• [RECORDS TO USE]:
(** C22: what a client submits is what is in the workspace, and the broker
    accepts it. Every change of an accepted manifest is a delete or carries
    the bytes of a file that is no link and lies strictly inside the workspace,
    with a base64 text that decodes to exactly these bytes; there are at most
    200 of them; and when the changed paths are distinct paths the policy lets
    an agent change, the checks of the policy on digests, sizes, modes and
    fields pass. *)
Theorem manifest_accepted workspace base oid changes :
  repository_manifest g ws workspace base = Ok (oid, changes) →
  ∃ root paths,
    w_resolve ws workspace = Some root ∧ Forall2 (taken root) changes paths ∧ (length changes ≤ 200)%nat
    ∧ ∀ protected, changes ≠ [] → NoDup paths → Forall (changeable protected) paths →
      _safe_paths (JList changes) protected = Ok tt.
Proof.
  unfold repository_manifest. intros (root & Hroot & H)%result_bind_ok.
  apply result_bind_ok in H as (out & _ & H). apply result_bind_ok in H as (untracked & _ & H).
  apply result_bind_ok in H as (? & _ & H). apply result_bind_ok in H as (raw & _ & H).
  apply result_bind_ok in H as (changes' & Hc & H). apply result_bind_ok in H as (? & Hl%raise_if_ok & [= <- <-]).
  apply changes_of_taken in Hc as [paths Hp]. exists root, paths.
  split; [by destruct (w_resolve ws workspace); [injection Hroot as ->|]|].
  split; [done|]. split; [by apply Nat.ltb_ge|]. intros protected Hne Hnd Hok.
  unfold _safe_paths. destruct changes'; [done|]. rewrite Hl. cbn [deny_if raise_if mbind result_bind].
  eapply formed_all_accepted; [|exact Hnd|exact Hok|set_solver].
  eapply Forall2_impl; [exact Hp|]. apply taken_formed.
Qed.
End manifest.

(** A workspace in which a script was changed and a note removed. *)
Definition example_git : Git := mkGit
  (λ arguments, (0%Z, "1f0c" +:+ string_of_bytes [10%N], ""))
  (λ arguments, if mem "diff" arguments
     then mret (string_of_bytes (bytes_of "M" ++ [0%N] ++ bytes_of "bin/run" ++ [0%N]
                                 ++ bytes_of "D" ++ [0%N] ++ bytes_of "old.md" ++ [0%N]))
     else mret "").
Definition example_workspace : Workspace := mkWorkspace
  (λ _, false) (λ p, Some p)
  (λ p, if p =? "/w/bin/run" then Some (bytes_of "#!/bin/sh") else None)
  (λ p, p =? "/w/bin/run").

Example example_manifest :
  repository_manifest example_git example_workspace "/w" "HEAD"
  = Ok ("1f0c", [upsert_change "bin/run" "100755" (bytes_of "#!/bin/sh"); delete_change "old.md"]).
Proof. vm_compute. reflexivity. Qed.

Lemma example_bytes p data : w_bytes example_workspace p = Some data → Forall (λ b, b < 256) data.
Proof. simpl. case_match; [|done]. intros [= <-]. repeat constructor. Qed.

Lemma manifest_accepted_witness : ∃ changes,
  repository_manifest example_git example_workspace "/w" "HEAD" = Ok ("1f0c", changes)
  ∧ _safe_paths (JList changes) [".github/"] = Ok tt.
Proof.
  exists [upsert_change "bin/run" "100755" (bytes_of "#!/bin/sh"); delete_change "old.md"].
  split; [vm_compute; reflexivity|].
  assert (NoDup ["bin/run"; "old.md"]) as Hnd by (repeat constructor; set_solver).
  assert (Forall (changeable [".github/"]) ["bin/run"; "old.md"]) as Hch
    by (repeat constructor; vm_compute; congruence).
  destruct (manifest_accepted example_git example_workspace example_bytes "/w" "HEAD" "1f0c"
    [upsert_change "bin/run" "100755" (bytes_of "#!/bin/sh"); delete_change "old.md"])
    as (root & paths & _ & Ht & _ & H); [vm_compute; reflexivity|].
  apply taken_paths in Ht. change (map _ _) with [JStr "bin/run"; JStr "old.md"] in Ht at 1.
  destruct paths as [|p1 [|p2 [|]]]; try discriminate Ht. injection Ht as <- <-.
  exact (H [".github/"] ltac:(discriminate) Hnd Hch).
Defined.

(** ** Keys *)

Lemma key_char_ascii alnum c : c < 128 → key_char alnum c = is_alnum c || one_of "._:-" c.
Proof. unfold key_char. by intros ->%N.ltb_lt. Qed.

Definition id_char (c : N) : bool := is_alnum c || one_of "._:-" c.

Lemma hex_id_char c : is_hex c = true → id_char c = true.
Proof.
  unfold is_hex, id_char, is_alnum, is_lower, between. intros [->|H]%orb_true_iff; [done|].
  apply andb_true_iff in H as [H1%N.leb_le H2%N.leb_le].
  assert ((97 <=? c) && (c <=? 122) = true) as ->; [|by rewrite !orb_true_r].
  apply andb_true_iff. split; apply N.leb_le; lia.
Qed.

(** The 32 digits that end a key. *)
Lemma key_digest s :
  let digest := utf8_decode (first_chars 32 (sha256_hex s)) in
  Forall (λ c, id_char c = true) digest ∧ length digest = 32%nat.
Proof.
  cbv zeta. unfold first_chars, sha256_hex. rewrite hex_decode.
  destruct (hex_codes (sha256_bytes (bytes_of s))) as [H1 H2]. rewrite sha256_bytes_length in H2.
  rewrite decode_encode.
  - split; [apply Forall_take; eapply Forall_impl; [exact H1|]; apply hex_id_char|].
    rewrite length_take, H2. reflexivity.
  - apply Forall_take. eapply Forall_impl; [exact H1|]. intros c Hc%is_hex_ascii. lia.
Qed.

(** The part of a key that names the wake. *)
Lemma key_wake alnum codes :
  Forall (λ c, c < 128) codes →
  let wake := take 64 (List.filter (key_char alnum) codes) in
  Forall (λ c, id_char c = true ∧ c < 128) wake ∧ (length wake ≤ 64)%nat.
Proof.
  intros H. split; [|rewrite length_take; lia].
  apply Forall_take, Forall_forall. intros c [Hin Hk]%list_elem_of_In%filter_In.
  assert (c < 128) as Hc by (eapply Forall_forall in H; [exact H|by apply list_elem_of_In]).
  split; [|done]. by rewrite key_char_ascii in Hk.
Qed.

(** A key of the shape the broker asks for, when the wake is named in ASCII. *)
Lemma request_id_shaped alnum wake_id uuid operation arguments :
  wake_id ≠ "" → Forall (λ c, c < 128) (utf8_decode wake_id) →
  fullmatch REQUEST_ID (request_id alnum (Some wake_id) uuid operation arguments) = true.
Proof.
  intros Hn Hw. apply fullmatch_spec. unfold request_id. destruct wake_id as [|ch w]; [done|].
  destruct (key_digest (dumps canonical (JList [JStr operation; arguments]))) as [D1 D2].
  destruct (key_wake alnum _ Hw) as [W1 W2].
  revert D1 D2 W1 W2. generalize (first_chars 32 (sha256_hex (dumps canonical (JList [JStr operation; arguments])))).
  generalize (take 64 (List.filter (key_char alnum) (utf8_decode (String ch w)))).
  intros wake digest D1 D2 W1 W2.
  rewrite decode_app by done. rewrite decode_encode_app
    by (eapply Forall_impl; [exact W1|]; intros c [_ Hc]; lia).
  rewrite decode_app by done. rewrite <- (app_nil_r (bytes_of "wake-" ++ _)).
  change (bytes_of "wake-") with ([119] ++ bytes_of "ake-"). rewrite <- (app_assoc [119]).
  eexists. apply m_seq with (Some 119, (bytes_of "ake-" ++ wake ++ bytes_of "-" ++ utf8_decode digest) ++ []);
    [by constructor|].
  apply matches_between.
  - repeat apply Forall_app_2; [by repeat constructor| |by repeat constructor|done].
    eapply Forall_impl; [exact W1|]. by intros c [Hc _].
  - rewrite !length_app, D2. change (length (bytes_of "ake-")) with 4%nat.
    change (length (bytes_of "-")) with 1%nat. lia.
Qed.

(** ** The operator's commands *)

(** The commands [argparse] lets through. *)
Definition admin_choice (o : admin_options) : Prop :=
  match o with
  | O_runner command => command ∈ ["tick"; "preview"; "pause"; "resume"]
  | O_monitor command _ => command ∈ ["audit"; "sync"]
  | _ => True
  end.

(** What a command means. *)
Definition admin_meaning (o : admin_options) : admin_op :=
  match o with
  | O_provider => A_check
  | O_runner command =>
    if command =? "tick" then A_tick else if command =? "preview" then A_preview
    else if command =? "pause" then A_pause else A_resume
  | O_monitor command dry_run => if (command =? "audit") || dry_run then A_audit else A_sync
  | O_wake role reason note => A_wake role reason note
  | O_status _ => A_status
  end.

(** Every command of the operator's client is a request the service
    understands. For every command the client accepts, with a request id of the
    shape of a UUID, the message passes the service's checks and asks for the
    one operation the command means, with the operator's own role, reason and
    note; and [monitor audit] can only ask for an audit. *)
Theorem admin_understood o uuid :
  admin_choice o → fullmatch request_id_re uuid = true →
  check_envelope (admin_payload uuid o) = Ok tt
  ∧ asks (str_or (oget "operation" (admin_payload uuid o)) "")
      (oget "arguments" (admin_payload uuid o)) (admin_meaning o).
Proof.
  intros Ho Hu. split.
  - unfold check_envelope. change (oget "request_id" _) with (JStr uuid). cbv iota. rewrite Hu. reflexivity.
  - destruct o as [|command|command dry|role reason note|b]; cbn [admin_choice] in Ho.
    + apply asks_plain. unfold plain_operations. set_solver.
    + apply asks_plain. unfold plain_operations.
      set_unfold in Ho. destruct Ho as [->|[->|[->|[->|[]]]]]; vm_compute; set_solver.
    + set_unfold in Ho. destruct Ho as [->|[->|[]]].
      * by apply asks_audit.
      * destruct dry; by eapply (asks_sync _ _).
    + by apply (asks_wake [("role", JStr role); ("reason", JStr reason); ("note", JStr note)]).
    + apply asks_plain. unfold plain_operations. set_solver.
Qed.

Lemma admin_understood_witness :
  check_envelope (admin_payload "5e0c2c3e-8a53-4d0e-9a46-8d3c1b6f7a21" (O_wake "pm" "manual" "look at 7")) = Ok tt.
Proof.
  apply (admin_understood (O_wake "pm" "manual" "look at 7") "5e0c2c3e-8a53-4d0e-9a46-8d3c1b6f7a21");
    [exact I|vm_compute; reflexivity].
Defined.

(** ** What an agent sees of the answer *)

(** [sjgctl] ends with status 0 exactly on an answer that is [ok]; the result
    is then on the output, where text stands as it is and anything else can be
    read back, with its keys in order; every other answer goes to the other
    stream. *)
Theorem printed_response response :
  (p_exit (_print_response response) = Ok 0%Z ↔ jget "status" response = JStr "ok")
  ∧ (jget "status" response = JStr "ok" → p_err (_print_response response) = ""
     ∧ ((∃ s, jget "result" response = JStr s ∧ p_out (_print_response response) = s +:+ nl)
        ∨ (json_ok (jget "result" response) = true →
           loads (p_out (_print_response response)) = Parsed (by_keys (jget "result" response)))))
  ∧ (jget "status" response ≠ JStr "ok" → p_out (_print_response response) = "").
Proof.
  unfold _print_response, exit_status, eq_str.
  destruct (bool_decide_reflect (jget "status" response = JStr "ok")) as [E|E].
  - split; [done|]. split; [|done]. intros _. split; [done|]. cbn [p_out].
    destruct (jget "result" response) eqn:Er; try (right; apply (indented_round_trip true true)). left. by eexists.
  - split; [|done]. split; [|done]. intros (retry & _ & H)%result_bind_ok. by destruct retry.
Qed.

Example printed_retry :
  _print_response (JObj [("status", JStr "retryable"); ("error", JStr "busy")])
  = mkPrinted "" ("sjgctl: retryable: busy" +:+ nl) (Ok 75%Z).
Proof. reflexivity. Qed.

• [PROBLEM TO WORK ON]: Using the records above, write out exactly the lines between the one holding "fullmatch REQUEST_ID (request_id" and the one holding "command => command", inclusive; leave everything else out.

• [SOLUTION TO THE EXERCISE]:
  fullmatch REQUEST_ID (request_id alnum (Some wake_id) uuid operation arguments) = true.
Proof.
  intros Hn Hw. apply fullmatch_spec. unfold request_id. destruct wake_id as [|ch w]; [done|].
  destruct (key_digest (dumps canonical (JList [JStr operation; arguments]))) as [D1 D2].
  destruct (key_wake alnum _ Hw) as [W1 W2].
  revert D1 D2 W1 W2. generalize (first_chars 32 (sha256_hex (dumps canonical (JList [JStr operation; arguments])))).
  generalize (take 64 (List.filter (key_char alnum) (utf8_decode (String ch w)))).
  intros wake digest D1 D2 W1 W2.
  rewrite decode_app by done. rewrite decode_encode_app
    by (eapply Forall_impl; [exact W1|]; intros c [_ Hc]; lia).
  rewrite decode_app by done. rewrite <- (app_nil_r (bytes_of "wake-" ++ _)).
  change (bytes_of "wake-") with ([119] ++ bytes_of "ake-"). rewrite <- (app_assoc [119]).
  eexists. apply m_seq with (Some 119, (bytes_of "ake-" ++ wake ++ bytes_of "-" ++ utf8_decode digest) ++ []);
    [by constructor|].
  apply matches_between.
  - repeat apply Forall_app_2; [by repeat constructor| |by repeat constructor|done].
    eapply Forall_impl; [exact W1|]. by intros c [Hc _].
  - rewrite !length_app, D2. change (length (bytes_of "ake-")) with 4%nat.
    change (length (bytes_of "-")) with 1%nat. lia.
Qed.

(** ** The operator's commands *)

(** The commands [argparse] lets through. *)
Definition admin_choice (o : admin_options) : Prop :=
  match o with
  | O_runner command => command ∈ ["tick"; "preview"; "pause"; "resume"]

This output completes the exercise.